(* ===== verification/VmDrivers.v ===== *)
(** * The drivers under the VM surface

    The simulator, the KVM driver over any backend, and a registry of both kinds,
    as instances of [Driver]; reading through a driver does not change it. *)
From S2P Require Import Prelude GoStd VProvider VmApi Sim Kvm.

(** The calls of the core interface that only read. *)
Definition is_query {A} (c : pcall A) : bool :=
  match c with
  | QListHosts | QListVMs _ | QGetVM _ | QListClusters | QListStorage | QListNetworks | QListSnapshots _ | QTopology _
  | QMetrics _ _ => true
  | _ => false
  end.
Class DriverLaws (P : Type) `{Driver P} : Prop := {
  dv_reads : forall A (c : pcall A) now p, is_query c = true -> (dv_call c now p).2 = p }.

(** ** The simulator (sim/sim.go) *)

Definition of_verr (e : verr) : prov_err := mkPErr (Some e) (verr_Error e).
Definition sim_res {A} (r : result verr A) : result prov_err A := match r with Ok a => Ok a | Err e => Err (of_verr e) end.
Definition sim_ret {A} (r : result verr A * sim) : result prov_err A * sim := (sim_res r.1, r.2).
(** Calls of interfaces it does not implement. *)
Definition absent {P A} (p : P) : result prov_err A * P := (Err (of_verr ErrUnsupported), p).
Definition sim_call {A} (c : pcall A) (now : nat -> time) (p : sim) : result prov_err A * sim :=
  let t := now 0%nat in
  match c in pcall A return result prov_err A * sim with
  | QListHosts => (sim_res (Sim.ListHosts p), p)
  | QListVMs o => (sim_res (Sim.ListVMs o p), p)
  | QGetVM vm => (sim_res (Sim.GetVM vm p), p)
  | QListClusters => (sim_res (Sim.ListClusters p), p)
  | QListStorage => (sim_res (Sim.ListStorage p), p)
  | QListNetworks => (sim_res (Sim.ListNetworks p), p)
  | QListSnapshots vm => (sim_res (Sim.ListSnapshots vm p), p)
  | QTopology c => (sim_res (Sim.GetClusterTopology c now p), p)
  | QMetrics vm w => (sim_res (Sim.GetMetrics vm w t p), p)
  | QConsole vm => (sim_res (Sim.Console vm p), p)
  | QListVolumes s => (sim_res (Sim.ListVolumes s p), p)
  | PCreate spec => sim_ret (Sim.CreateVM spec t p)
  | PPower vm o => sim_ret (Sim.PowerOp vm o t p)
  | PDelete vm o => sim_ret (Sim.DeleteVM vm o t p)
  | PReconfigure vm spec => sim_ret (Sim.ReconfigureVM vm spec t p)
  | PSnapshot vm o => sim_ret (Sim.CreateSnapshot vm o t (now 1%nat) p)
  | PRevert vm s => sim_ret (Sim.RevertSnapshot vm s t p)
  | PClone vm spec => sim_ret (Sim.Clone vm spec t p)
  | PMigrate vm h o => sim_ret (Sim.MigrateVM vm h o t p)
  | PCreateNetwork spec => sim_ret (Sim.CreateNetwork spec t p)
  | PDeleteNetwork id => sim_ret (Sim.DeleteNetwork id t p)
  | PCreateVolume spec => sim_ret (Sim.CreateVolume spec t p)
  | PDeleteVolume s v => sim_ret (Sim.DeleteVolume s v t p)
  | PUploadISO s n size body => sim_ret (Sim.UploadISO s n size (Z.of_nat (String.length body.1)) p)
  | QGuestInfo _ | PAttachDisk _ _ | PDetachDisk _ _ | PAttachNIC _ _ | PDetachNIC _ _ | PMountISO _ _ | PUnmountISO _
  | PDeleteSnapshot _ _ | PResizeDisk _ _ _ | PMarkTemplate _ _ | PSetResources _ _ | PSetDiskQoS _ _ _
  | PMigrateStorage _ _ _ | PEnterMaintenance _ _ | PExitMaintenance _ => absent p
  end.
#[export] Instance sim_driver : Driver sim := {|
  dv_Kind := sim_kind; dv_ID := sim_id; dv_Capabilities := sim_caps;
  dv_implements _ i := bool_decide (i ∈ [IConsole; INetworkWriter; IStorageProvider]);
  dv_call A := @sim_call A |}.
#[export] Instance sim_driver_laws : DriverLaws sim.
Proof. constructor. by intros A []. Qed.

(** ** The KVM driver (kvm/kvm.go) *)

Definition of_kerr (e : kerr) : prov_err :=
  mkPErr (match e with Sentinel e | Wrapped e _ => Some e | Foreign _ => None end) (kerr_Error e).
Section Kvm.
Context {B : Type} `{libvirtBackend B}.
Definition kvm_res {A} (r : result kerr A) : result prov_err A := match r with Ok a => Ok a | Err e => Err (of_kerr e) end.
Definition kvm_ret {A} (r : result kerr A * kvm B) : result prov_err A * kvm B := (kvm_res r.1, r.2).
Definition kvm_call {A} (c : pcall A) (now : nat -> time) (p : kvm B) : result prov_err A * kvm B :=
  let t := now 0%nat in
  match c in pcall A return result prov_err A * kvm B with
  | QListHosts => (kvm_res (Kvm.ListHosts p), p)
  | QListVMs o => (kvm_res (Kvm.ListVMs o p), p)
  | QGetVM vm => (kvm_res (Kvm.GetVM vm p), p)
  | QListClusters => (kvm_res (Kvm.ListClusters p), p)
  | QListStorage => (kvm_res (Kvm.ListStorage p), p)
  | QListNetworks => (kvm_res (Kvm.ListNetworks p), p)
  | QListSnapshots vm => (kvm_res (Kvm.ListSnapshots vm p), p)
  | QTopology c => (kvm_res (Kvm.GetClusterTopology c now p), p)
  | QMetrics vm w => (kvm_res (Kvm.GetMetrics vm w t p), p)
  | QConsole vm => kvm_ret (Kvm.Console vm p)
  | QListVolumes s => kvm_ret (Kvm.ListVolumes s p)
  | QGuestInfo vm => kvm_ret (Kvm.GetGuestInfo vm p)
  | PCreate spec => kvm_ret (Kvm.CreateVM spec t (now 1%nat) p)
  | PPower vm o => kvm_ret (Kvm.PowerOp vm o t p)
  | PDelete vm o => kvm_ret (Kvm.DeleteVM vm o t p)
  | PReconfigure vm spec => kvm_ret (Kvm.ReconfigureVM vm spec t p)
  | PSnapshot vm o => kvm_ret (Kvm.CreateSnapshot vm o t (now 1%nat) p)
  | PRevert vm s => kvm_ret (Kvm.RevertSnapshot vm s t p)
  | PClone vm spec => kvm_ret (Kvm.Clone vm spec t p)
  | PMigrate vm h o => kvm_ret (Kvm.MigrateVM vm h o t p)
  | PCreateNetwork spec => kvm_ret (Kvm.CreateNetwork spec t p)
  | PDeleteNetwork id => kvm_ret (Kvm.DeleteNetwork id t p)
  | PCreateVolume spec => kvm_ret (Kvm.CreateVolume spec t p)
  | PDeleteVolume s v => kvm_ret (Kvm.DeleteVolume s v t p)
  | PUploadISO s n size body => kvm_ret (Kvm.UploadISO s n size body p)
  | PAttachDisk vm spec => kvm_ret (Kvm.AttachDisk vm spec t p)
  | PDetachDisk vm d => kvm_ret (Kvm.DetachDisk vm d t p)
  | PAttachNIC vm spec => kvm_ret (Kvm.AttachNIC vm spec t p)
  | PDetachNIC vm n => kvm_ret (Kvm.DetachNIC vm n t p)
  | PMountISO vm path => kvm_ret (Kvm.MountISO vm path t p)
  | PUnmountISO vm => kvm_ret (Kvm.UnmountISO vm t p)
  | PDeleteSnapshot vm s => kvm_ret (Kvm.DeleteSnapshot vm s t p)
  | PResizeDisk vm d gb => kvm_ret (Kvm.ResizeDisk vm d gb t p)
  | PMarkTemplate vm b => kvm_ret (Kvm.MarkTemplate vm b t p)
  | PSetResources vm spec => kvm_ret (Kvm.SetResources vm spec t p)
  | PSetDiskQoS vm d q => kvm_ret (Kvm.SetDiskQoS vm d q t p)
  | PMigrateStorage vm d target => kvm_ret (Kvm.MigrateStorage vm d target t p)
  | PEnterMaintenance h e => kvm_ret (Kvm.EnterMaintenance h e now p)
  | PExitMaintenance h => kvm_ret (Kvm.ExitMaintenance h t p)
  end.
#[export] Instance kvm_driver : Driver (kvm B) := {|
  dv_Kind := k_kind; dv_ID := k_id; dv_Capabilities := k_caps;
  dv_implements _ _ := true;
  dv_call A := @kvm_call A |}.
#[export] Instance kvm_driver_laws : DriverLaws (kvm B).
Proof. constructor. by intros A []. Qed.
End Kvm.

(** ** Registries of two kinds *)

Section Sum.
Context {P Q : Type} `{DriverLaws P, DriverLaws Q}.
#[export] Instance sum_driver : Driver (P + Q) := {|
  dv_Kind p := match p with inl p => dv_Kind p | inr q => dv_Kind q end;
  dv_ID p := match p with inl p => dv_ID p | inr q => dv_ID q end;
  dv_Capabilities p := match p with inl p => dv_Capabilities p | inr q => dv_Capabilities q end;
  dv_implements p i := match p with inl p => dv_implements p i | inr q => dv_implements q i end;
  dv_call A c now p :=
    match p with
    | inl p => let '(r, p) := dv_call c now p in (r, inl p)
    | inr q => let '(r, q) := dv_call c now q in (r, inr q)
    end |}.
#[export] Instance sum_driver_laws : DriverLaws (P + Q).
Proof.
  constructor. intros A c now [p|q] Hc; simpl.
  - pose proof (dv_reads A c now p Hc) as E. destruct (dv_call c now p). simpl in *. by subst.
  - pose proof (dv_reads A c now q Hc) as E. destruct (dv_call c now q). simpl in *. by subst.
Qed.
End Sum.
§
**PROBLEM DESCRIPTION:** Only one number is expected: the count of lines above that contain the string "DeleteVolume".

**TASK OUTPUT:** 2